(DATA TO PROCESS begins)

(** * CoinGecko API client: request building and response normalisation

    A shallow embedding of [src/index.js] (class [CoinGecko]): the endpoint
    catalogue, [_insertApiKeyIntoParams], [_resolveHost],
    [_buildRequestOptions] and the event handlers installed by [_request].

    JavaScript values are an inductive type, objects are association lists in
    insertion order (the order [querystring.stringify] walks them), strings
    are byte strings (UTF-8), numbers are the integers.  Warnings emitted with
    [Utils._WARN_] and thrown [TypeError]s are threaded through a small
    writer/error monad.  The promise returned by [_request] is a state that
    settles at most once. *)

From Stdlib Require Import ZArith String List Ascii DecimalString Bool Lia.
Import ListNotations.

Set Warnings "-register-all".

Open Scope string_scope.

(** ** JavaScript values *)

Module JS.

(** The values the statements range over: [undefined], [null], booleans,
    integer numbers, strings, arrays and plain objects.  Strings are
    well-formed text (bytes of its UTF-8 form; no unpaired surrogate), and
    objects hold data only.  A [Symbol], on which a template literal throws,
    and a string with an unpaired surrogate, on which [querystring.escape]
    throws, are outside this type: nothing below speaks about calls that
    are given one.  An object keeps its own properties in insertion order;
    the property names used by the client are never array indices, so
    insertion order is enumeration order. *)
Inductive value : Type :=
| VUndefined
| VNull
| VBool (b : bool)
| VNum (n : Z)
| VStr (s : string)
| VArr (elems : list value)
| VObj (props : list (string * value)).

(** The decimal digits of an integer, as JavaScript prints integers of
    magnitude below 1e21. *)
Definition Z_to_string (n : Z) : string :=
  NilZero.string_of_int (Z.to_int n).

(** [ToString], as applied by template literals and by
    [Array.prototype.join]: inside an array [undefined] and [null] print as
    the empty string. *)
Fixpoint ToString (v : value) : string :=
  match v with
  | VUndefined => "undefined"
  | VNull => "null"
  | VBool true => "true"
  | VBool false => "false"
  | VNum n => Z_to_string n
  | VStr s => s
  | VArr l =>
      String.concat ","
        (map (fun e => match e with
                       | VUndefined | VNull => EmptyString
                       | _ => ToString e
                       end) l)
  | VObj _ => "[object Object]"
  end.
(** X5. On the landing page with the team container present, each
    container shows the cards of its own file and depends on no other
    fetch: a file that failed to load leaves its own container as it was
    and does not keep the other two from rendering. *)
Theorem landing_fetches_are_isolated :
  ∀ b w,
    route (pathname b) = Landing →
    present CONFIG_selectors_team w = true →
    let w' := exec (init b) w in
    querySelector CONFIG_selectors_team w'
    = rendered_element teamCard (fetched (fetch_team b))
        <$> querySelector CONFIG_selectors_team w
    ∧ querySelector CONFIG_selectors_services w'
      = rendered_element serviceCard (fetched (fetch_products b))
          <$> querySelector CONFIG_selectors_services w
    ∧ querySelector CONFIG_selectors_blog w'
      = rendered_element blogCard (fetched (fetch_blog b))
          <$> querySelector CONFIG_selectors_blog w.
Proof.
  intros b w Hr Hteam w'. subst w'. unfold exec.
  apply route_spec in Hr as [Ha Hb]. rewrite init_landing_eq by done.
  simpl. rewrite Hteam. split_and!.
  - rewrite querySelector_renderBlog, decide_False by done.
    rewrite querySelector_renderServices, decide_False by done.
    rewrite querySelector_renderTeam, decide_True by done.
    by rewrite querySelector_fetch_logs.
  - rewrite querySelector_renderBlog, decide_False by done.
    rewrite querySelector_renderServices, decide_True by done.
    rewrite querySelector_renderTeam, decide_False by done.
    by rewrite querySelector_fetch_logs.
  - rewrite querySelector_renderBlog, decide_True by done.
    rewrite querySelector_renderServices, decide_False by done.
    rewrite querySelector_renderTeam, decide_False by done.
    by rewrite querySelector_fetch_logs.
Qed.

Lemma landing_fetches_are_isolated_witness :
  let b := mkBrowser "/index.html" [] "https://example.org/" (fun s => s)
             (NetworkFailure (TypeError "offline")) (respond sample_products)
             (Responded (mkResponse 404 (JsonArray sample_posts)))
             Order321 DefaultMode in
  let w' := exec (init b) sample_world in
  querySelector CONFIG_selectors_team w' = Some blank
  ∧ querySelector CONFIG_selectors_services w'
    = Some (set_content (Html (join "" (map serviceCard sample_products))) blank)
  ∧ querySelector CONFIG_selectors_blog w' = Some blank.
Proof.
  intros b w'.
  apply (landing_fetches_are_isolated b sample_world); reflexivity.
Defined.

(DATA TO PROCESS ends)
(DATA TO PROCESS begins)

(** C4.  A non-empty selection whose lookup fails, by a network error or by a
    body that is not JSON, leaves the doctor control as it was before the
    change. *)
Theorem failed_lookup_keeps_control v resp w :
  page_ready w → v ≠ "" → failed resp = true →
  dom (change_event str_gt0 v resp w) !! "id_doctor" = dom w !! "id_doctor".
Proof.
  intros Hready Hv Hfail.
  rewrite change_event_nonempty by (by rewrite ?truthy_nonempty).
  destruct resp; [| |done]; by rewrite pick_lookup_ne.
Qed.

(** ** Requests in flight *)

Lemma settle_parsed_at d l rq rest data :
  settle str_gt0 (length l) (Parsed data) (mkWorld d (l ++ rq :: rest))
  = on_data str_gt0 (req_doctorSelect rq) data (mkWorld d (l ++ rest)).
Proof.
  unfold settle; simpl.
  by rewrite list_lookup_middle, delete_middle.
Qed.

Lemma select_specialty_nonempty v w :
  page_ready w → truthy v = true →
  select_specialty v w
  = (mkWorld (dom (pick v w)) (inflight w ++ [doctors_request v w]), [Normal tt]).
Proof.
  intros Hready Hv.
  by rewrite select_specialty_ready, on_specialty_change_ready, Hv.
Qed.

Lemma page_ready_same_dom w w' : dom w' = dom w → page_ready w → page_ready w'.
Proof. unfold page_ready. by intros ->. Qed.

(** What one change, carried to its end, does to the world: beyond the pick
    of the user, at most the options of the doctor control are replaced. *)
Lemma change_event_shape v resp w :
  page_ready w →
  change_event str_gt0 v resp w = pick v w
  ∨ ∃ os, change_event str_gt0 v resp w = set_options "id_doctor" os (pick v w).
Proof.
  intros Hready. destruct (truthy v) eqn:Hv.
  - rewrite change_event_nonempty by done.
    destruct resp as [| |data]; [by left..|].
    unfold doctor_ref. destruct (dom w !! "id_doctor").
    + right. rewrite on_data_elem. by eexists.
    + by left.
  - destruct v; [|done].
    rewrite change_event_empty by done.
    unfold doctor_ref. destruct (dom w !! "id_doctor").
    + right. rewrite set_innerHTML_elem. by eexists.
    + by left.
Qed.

(DATA TO PROCESS ends)

WORK REQUEST:
For the word "does", tally the lines of the entries in which it appears and give the total alone.

ANSWER SECTION:
2